The entries below contain a stretch that opens with the line containing "Definition handleSubmit (rt" and closes with the line containing "else prev ++ [index]."; set down that stretch exactly, both ends included, and nothing else.

# # #

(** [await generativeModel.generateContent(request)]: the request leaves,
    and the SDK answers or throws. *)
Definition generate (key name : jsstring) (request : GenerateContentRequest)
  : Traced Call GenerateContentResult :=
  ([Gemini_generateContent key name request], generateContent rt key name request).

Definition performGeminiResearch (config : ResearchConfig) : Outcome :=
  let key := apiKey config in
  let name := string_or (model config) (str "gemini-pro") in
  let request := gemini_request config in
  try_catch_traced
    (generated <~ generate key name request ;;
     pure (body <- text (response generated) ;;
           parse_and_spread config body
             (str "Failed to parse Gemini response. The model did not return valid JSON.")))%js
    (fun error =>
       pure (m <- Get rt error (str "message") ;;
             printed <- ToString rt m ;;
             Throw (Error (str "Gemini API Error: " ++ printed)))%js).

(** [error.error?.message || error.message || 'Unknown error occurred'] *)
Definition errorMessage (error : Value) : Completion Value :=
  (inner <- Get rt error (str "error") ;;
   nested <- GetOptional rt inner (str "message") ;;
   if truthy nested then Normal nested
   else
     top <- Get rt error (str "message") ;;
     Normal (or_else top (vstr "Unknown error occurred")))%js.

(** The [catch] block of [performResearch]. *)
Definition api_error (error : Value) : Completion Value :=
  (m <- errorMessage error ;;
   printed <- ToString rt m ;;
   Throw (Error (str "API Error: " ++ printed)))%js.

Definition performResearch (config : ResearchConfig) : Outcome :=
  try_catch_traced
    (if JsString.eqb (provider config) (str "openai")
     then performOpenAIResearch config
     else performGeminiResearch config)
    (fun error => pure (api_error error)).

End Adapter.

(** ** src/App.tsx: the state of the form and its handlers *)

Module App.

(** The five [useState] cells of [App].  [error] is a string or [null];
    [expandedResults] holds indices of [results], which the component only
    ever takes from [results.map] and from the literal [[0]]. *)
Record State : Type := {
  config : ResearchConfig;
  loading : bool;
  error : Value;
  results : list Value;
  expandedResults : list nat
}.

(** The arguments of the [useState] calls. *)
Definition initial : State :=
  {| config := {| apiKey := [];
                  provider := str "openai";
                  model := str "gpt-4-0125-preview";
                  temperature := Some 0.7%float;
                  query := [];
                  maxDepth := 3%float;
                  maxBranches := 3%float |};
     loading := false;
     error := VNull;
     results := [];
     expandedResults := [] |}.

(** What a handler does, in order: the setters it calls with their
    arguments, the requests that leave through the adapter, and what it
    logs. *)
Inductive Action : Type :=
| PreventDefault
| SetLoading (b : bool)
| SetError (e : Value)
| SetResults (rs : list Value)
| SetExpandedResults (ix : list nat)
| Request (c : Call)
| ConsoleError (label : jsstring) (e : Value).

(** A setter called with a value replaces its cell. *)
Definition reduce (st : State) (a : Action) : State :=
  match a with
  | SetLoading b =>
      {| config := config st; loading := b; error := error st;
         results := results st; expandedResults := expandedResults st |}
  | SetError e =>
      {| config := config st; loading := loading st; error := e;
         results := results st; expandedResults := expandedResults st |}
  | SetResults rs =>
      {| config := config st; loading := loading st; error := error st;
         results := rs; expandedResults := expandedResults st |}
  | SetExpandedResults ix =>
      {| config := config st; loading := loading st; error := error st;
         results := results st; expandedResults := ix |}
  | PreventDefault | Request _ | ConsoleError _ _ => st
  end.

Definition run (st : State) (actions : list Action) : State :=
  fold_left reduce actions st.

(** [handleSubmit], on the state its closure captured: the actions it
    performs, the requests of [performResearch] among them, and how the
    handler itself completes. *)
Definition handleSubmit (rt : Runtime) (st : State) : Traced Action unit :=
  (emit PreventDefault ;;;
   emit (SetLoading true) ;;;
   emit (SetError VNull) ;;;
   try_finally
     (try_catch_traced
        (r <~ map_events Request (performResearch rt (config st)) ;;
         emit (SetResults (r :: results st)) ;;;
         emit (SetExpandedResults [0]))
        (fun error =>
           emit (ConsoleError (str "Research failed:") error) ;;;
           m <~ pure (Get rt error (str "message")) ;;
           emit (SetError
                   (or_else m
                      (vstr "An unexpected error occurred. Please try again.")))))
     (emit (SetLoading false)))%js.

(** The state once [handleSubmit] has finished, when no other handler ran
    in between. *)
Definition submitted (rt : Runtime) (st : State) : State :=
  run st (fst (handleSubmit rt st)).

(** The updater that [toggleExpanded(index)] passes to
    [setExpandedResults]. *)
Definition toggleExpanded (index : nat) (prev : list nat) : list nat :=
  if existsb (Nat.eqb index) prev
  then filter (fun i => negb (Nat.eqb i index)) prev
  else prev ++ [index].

# # #

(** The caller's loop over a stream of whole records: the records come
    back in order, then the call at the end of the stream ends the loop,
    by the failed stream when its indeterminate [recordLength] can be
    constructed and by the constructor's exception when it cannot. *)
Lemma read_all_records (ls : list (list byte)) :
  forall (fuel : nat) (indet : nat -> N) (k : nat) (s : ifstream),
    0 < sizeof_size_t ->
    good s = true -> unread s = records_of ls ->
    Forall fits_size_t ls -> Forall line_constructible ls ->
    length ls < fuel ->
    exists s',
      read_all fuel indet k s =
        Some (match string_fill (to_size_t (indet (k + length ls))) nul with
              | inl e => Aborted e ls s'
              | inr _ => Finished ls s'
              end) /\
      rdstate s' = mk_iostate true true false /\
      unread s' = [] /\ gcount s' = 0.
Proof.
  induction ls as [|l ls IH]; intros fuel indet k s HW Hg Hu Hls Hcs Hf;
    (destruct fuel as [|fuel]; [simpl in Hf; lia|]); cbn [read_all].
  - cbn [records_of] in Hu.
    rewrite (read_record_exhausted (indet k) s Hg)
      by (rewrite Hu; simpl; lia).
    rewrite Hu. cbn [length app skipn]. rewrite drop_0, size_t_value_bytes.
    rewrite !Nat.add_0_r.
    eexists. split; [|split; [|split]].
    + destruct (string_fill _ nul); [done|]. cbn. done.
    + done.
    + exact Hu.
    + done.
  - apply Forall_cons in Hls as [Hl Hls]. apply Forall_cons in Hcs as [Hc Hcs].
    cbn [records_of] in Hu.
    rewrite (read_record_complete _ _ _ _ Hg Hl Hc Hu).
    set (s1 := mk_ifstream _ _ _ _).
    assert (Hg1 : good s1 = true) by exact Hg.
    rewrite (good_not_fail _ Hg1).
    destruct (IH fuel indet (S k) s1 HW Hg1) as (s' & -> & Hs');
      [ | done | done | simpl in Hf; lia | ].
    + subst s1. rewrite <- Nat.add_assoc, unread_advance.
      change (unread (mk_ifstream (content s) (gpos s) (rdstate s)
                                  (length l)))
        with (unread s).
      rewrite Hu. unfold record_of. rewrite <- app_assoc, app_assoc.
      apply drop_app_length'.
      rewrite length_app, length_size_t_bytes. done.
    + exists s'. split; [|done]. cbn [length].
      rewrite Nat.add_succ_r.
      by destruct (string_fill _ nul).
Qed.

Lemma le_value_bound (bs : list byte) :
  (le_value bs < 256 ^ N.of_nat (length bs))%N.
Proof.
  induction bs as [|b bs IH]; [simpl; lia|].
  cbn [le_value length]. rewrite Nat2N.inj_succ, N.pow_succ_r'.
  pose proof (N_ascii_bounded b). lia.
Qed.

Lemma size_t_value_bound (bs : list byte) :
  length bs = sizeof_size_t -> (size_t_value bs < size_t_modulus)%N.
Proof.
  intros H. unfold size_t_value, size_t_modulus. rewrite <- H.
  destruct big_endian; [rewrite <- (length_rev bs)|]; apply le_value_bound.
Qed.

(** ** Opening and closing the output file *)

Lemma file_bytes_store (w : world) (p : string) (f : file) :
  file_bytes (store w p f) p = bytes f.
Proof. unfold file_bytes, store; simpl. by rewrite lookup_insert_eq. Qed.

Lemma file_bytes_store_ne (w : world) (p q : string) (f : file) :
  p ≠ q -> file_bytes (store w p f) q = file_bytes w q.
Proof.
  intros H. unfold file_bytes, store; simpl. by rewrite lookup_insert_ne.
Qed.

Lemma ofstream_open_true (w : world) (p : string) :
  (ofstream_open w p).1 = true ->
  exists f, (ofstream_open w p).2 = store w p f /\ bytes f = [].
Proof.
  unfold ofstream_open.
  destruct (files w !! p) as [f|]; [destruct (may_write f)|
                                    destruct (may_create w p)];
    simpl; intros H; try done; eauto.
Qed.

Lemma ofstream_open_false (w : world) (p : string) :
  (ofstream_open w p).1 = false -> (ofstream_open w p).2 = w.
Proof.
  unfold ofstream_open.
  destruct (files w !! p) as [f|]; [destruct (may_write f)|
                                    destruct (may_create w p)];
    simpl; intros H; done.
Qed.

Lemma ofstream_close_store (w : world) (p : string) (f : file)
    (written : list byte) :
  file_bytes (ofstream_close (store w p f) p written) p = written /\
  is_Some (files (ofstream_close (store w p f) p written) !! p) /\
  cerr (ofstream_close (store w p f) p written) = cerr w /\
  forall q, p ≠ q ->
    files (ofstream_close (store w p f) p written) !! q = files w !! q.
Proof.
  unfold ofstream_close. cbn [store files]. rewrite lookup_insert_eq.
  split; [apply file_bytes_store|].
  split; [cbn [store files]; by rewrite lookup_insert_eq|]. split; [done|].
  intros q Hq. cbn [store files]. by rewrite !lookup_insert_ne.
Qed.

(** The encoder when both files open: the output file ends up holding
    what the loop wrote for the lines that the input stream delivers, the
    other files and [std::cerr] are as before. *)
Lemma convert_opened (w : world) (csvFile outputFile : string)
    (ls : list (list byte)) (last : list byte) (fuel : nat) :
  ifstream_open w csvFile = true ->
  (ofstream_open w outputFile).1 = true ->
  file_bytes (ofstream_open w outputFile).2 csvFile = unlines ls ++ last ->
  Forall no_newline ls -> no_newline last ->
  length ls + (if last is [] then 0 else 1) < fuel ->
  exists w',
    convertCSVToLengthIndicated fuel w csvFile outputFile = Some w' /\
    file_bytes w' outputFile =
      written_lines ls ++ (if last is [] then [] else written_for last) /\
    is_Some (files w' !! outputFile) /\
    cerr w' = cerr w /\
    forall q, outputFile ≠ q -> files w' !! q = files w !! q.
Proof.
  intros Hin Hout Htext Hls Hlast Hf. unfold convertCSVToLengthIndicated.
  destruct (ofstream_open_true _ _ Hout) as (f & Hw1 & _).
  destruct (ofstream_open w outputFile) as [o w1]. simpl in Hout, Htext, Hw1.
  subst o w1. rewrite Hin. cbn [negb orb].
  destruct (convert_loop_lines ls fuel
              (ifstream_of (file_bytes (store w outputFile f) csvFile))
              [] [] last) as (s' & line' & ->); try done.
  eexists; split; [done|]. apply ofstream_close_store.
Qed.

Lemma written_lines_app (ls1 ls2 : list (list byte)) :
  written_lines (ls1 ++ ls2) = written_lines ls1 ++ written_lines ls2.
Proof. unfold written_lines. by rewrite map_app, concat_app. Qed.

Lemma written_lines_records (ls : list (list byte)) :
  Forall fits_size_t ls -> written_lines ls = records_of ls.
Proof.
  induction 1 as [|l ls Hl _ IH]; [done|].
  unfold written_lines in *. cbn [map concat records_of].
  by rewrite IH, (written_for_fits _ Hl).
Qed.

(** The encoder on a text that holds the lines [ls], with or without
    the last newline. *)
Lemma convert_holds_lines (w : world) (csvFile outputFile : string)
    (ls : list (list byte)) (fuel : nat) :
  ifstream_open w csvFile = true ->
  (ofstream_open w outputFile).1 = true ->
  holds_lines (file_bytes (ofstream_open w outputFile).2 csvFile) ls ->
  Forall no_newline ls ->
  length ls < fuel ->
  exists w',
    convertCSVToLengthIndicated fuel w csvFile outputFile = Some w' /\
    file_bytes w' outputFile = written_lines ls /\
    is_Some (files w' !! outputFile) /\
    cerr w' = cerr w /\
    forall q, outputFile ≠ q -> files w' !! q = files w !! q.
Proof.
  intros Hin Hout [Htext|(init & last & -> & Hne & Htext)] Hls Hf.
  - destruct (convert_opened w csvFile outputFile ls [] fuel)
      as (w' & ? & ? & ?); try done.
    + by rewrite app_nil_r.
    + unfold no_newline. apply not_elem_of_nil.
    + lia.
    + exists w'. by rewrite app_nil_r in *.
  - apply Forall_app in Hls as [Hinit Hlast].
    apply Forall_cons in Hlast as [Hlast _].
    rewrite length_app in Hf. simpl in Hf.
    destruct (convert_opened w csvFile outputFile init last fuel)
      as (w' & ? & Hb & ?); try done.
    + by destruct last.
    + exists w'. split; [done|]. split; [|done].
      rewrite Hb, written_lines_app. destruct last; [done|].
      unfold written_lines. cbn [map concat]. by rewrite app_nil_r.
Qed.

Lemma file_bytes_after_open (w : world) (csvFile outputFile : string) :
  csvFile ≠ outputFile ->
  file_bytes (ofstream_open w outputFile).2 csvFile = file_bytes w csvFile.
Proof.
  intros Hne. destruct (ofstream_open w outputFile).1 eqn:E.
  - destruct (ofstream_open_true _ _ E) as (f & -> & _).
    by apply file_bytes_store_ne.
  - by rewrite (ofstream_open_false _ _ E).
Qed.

# # #

Solved problem -
Definition handleSubmit (rt : Runtime) (st : State) : Traced Action unit :=
  (emit PreventDefault ;;;
   emit (SetLoading true) ;;;
   emit (SetError VNull) ;;;
   try_finally
     (try_catch_traced
        (r <~ map_events Request (performResearch rt (config st)) ;;
         emit (SetResults (r :: results st)) ;;;
         emit (SetExpandedResults [0]))
        (fun error =>
           emit (ConsoleError (str "Research failed:") error) ;;;
           m <~ pure (Get rt error (str "message")) ;;
           emit (SetError
                   (or_else m
                      (vstr "An unexpected error occurred. Please try again.")))))
     (emit (SetLoading false)))%js.

(** The state once [handleSubmit] has finished, when no other handler ran
    in between. *)
Definition submitted (rt : Runtime) (st : State) : State :=
  run st (fst (handleSubmit rt st)).

(** The updater that [toggleExpanded(index)] passes to
    [setExpandedResults]. *)
Definition toggleExpanded (index : nat) (prev : list nat) : list nat :=
  if existsb (Nat.eqb index) prev
  then filter (fun i => negb (Nat.eqb i index)) prev
  else prev ++ [index].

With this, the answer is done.